=== Begin Enclosure ===

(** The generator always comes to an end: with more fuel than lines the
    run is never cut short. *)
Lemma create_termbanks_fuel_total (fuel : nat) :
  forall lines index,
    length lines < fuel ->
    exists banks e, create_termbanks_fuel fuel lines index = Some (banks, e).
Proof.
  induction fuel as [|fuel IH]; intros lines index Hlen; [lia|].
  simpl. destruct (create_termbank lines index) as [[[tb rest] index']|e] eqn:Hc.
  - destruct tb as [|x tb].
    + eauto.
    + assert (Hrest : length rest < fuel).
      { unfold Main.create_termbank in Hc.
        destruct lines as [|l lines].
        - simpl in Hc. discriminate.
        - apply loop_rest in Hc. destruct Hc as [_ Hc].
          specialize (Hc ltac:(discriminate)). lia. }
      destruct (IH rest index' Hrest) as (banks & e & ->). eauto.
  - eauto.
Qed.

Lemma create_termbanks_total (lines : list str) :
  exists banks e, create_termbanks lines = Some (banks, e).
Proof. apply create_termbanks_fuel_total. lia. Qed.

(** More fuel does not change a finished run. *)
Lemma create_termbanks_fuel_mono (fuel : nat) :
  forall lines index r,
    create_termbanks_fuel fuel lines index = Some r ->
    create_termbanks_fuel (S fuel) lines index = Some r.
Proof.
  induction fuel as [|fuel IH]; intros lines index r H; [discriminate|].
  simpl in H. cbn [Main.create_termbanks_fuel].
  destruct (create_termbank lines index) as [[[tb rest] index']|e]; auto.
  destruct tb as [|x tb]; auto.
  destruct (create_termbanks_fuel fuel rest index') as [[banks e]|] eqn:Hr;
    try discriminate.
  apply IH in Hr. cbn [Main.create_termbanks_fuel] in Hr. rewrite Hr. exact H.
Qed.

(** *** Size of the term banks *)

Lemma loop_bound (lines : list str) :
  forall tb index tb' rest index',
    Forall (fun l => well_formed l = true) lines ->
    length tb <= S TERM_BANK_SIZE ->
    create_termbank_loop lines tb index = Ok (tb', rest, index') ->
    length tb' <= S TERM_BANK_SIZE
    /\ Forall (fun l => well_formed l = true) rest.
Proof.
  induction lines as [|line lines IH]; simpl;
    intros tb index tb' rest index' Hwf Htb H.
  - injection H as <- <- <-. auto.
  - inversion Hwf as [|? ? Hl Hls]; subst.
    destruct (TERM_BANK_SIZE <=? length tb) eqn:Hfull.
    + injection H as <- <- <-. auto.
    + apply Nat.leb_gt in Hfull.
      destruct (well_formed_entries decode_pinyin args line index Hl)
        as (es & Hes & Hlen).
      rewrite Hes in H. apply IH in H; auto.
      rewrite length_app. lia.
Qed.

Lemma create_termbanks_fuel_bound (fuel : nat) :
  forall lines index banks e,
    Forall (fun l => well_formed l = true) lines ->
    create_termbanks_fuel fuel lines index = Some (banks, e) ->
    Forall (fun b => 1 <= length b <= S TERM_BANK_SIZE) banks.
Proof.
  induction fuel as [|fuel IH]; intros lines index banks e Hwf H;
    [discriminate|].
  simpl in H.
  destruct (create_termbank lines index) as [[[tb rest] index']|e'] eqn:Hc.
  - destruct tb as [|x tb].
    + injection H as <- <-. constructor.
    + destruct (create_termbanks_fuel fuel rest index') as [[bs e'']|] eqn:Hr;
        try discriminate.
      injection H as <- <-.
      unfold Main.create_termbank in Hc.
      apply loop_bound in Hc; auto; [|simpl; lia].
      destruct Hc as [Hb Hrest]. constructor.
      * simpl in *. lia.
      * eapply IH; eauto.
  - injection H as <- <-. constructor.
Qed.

=== End Enclosure ===
=== Begin Enclosure ===

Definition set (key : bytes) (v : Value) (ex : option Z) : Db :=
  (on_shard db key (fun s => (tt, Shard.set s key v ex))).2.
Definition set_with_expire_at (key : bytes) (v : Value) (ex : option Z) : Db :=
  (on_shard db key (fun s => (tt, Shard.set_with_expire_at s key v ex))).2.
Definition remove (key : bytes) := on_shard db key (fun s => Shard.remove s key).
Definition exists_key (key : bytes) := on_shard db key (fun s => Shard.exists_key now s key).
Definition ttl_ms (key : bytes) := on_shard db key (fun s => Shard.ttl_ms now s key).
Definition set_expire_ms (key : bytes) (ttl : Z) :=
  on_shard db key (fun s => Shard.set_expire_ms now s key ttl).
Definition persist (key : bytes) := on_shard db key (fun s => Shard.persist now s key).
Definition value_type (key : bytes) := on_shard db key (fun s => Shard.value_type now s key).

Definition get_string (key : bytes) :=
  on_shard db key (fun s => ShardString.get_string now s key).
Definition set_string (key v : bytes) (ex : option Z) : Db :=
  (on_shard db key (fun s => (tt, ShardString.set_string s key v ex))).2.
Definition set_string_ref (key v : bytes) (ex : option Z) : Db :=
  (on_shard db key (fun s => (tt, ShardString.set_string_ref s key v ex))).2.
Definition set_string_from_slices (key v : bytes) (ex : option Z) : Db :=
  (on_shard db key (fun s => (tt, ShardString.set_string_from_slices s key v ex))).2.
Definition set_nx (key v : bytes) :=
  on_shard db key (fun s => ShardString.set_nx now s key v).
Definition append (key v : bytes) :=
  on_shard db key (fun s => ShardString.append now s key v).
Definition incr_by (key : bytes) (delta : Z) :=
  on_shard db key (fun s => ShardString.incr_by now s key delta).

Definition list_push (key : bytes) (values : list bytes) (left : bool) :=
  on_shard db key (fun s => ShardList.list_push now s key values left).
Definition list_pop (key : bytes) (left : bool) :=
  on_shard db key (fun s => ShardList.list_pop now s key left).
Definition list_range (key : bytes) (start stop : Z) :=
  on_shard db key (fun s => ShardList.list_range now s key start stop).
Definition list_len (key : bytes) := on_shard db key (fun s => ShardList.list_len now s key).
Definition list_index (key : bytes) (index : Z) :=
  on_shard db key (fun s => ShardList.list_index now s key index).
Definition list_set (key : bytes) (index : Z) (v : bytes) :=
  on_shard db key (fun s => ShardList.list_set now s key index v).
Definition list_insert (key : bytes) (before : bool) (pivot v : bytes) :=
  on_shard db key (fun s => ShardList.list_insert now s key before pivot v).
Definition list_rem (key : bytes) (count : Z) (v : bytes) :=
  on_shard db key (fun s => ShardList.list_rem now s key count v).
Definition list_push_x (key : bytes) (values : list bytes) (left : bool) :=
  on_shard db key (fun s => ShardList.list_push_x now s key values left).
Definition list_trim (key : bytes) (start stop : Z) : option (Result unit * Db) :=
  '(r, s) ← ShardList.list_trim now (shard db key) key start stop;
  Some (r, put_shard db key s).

=== End Enclosure ===

■ Problem description ■
What are the lines above that hold the string "Main"? Copy them.

■ Finished exercise ■
      { unfold Main.create_termbank in Hc.
  simpl in H. cbn [Main.create_termbanks_fuel].
  apply IH in Hr. cbn [Main.create_termbanks_fuel] in Hr. rewrite Hr. exact H.
      unfold Main.create_termbank in Hc.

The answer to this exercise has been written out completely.